Task details: Nothing but the lines from the one containing "exists (imap (conditionMap" through the end of the entries below should be set down, each exactly as written.

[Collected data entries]
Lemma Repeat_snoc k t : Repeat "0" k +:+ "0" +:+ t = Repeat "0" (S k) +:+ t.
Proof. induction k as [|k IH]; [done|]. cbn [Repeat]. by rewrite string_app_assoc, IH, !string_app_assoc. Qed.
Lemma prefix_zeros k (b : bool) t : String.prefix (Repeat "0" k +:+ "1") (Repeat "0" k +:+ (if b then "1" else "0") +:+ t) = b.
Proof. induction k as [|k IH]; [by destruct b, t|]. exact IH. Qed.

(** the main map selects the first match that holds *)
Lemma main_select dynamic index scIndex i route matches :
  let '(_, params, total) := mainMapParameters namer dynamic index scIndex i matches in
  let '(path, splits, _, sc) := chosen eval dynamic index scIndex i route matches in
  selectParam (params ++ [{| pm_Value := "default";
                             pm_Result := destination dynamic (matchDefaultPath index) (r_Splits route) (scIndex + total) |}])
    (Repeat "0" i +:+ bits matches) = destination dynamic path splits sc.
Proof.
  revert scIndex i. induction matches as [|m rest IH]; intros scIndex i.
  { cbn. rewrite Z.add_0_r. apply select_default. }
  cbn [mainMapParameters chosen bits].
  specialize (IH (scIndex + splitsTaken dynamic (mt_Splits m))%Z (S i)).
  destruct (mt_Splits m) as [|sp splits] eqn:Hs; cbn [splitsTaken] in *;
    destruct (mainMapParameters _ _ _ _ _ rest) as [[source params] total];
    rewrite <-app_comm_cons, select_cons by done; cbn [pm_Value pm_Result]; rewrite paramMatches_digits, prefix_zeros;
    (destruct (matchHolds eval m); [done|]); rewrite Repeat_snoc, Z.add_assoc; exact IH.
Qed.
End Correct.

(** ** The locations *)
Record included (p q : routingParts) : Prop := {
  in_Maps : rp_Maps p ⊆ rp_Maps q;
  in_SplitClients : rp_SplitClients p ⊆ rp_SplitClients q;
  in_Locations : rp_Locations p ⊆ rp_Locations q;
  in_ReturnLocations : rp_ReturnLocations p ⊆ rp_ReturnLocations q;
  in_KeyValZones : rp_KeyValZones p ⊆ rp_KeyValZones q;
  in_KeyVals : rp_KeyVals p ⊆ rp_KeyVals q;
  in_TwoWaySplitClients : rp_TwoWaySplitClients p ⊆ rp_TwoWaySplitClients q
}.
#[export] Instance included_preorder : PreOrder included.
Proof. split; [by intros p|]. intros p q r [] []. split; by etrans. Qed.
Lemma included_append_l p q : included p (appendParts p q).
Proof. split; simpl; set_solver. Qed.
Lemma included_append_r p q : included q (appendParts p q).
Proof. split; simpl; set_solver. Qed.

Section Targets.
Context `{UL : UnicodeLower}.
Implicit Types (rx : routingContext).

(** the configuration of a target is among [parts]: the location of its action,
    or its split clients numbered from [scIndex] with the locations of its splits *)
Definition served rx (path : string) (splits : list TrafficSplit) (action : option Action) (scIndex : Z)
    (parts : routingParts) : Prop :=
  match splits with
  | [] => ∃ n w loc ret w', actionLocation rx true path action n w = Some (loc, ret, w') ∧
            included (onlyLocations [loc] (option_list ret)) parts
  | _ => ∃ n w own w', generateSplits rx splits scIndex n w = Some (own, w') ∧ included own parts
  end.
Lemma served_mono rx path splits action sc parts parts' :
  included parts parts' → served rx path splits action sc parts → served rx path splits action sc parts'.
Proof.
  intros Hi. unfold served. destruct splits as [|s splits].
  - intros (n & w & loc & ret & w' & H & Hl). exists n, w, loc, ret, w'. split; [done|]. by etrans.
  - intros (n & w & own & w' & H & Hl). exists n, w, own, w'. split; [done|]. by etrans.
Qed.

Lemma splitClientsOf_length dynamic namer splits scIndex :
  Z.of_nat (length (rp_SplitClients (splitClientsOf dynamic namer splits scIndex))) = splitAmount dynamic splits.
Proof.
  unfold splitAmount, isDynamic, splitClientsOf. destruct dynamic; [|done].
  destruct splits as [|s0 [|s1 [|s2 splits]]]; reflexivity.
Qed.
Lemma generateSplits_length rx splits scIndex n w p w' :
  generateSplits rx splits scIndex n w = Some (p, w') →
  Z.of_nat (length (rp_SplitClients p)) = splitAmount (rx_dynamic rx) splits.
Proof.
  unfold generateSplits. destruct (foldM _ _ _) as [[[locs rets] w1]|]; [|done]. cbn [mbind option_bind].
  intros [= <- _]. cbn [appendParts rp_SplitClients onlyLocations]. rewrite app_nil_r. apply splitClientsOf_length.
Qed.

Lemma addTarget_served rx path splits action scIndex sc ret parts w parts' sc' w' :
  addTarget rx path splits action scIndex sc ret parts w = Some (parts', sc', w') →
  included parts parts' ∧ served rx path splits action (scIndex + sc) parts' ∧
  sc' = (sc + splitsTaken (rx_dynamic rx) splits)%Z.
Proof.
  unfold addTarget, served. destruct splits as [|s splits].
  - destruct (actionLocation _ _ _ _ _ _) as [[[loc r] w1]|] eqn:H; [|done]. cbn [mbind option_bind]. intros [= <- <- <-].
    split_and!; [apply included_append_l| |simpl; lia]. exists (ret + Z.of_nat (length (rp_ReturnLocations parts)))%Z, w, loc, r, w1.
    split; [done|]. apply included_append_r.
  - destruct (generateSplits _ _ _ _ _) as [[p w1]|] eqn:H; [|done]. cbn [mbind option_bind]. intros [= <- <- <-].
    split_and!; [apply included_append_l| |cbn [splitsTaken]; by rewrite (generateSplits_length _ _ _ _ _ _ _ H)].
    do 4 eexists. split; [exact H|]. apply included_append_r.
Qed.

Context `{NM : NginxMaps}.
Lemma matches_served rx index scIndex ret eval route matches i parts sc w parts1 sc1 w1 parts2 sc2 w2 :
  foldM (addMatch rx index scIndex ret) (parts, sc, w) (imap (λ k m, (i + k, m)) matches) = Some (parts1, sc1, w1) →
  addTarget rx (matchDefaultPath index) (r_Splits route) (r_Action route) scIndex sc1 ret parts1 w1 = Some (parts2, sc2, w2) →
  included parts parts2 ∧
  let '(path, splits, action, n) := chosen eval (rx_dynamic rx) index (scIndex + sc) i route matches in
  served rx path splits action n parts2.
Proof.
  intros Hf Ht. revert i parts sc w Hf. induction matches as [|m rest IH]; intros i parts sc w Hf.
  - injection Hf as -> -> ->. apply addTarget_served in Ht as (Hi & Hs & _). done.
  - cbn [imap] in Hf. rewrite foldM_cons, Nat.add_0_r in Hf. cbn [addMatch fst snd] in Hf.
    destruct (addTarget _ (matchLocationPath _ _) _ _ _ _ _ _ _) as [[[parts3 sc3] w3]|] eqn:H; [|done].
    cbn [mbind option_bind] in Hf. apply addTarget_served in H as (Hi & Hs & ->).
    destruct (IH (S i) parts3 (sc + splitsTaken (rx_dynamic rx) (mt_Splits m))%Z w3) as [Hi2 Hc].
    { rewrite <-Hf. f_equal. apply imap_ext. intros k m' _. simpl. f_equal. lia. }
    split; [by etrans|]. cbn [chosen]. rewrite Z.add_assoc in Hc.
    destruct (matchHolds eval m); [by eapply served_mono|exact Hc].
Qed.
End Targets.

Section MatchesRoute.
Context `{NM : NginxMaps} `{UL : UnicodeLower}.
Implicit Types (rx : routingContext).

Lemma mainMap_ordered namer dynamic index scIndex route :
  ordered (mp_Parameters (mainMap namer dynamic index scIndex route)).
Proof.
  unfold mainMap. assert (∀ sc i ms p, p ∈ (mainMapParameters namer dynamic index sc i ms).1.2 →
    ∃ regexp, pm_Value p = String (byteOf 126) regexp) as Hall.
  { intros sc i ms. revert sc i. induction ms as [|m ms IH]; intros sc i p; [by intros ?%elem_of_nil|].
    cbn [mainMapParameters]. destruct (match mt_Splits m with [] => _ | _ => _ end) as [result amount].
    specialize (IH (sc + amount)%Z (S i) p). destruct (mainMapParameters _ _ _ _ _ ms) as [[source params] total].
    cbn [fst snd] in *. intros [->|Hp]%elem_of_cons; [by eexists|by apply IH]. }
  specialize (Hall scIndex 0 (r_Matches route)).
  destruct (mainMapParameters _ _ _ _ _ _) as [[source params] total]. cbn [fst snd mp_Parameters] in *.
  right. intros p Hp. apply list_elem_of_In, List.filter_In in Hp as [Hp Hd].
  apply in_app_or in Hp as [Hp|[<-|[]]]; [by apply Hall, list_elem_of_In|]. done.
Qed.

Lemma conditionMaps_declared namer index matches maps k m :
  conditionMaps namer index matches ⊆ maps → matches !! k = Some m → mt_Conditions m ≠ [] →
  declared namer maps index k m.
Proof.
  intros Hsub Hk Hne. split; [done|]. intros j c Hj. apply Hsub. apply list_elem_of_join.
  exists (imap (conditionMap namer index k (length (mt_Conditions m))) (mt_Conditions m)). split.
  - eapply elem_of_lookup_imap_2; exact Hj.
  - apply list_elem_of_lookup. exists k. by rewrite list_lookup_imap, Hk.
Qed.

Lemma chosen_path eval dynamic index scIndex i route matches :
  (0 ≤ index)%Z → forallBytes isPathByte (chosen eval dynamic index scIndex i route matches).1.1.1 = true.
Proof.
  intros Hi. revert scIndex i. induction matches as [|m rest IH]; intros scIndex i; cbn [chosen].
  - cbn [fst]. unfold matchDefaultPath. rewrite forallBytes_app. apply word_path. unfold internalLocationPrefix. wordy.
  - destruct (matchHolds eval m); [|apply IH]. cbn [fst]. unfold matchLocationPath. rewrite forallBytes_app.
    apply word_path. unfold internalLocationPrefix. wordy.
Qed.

Response area:
  exists (imap (conditionMap namer index k (length (mt_Conditions m))) (mt_Conditions m)). split.
  - eapply elem_of_lookup_imap_2; exact Hj.
  - apply list_elem_of_lookup. exists k. by rewrite list_lookup_imap, Hk.
Qed.

Lemma chosen_path eval dynamic index scIndex i route matches :
  (0 ≤ index)%Z → forallBytes isPathByte (chosen eval dynamic index scIndex i route matches).1.1.1 = true.
Proof.
  intros Hi. revert scIndex i. induction matches as [|m rest IH]; intros scIndex i; cbn [chosen].
  - cbn [fst]. unfold matchDefaultPath. rewrite forallBytes_app. apply word_path. unfold internalLocationPrefix. wordy.
  - destruct (matchHolds eval m); [|apply IH]. cbn [fst]. unfold matchLocationPath. rewrite forallBytes_app.
    apply word_path. unfold internalLocationPrefix. wordy.
Qed.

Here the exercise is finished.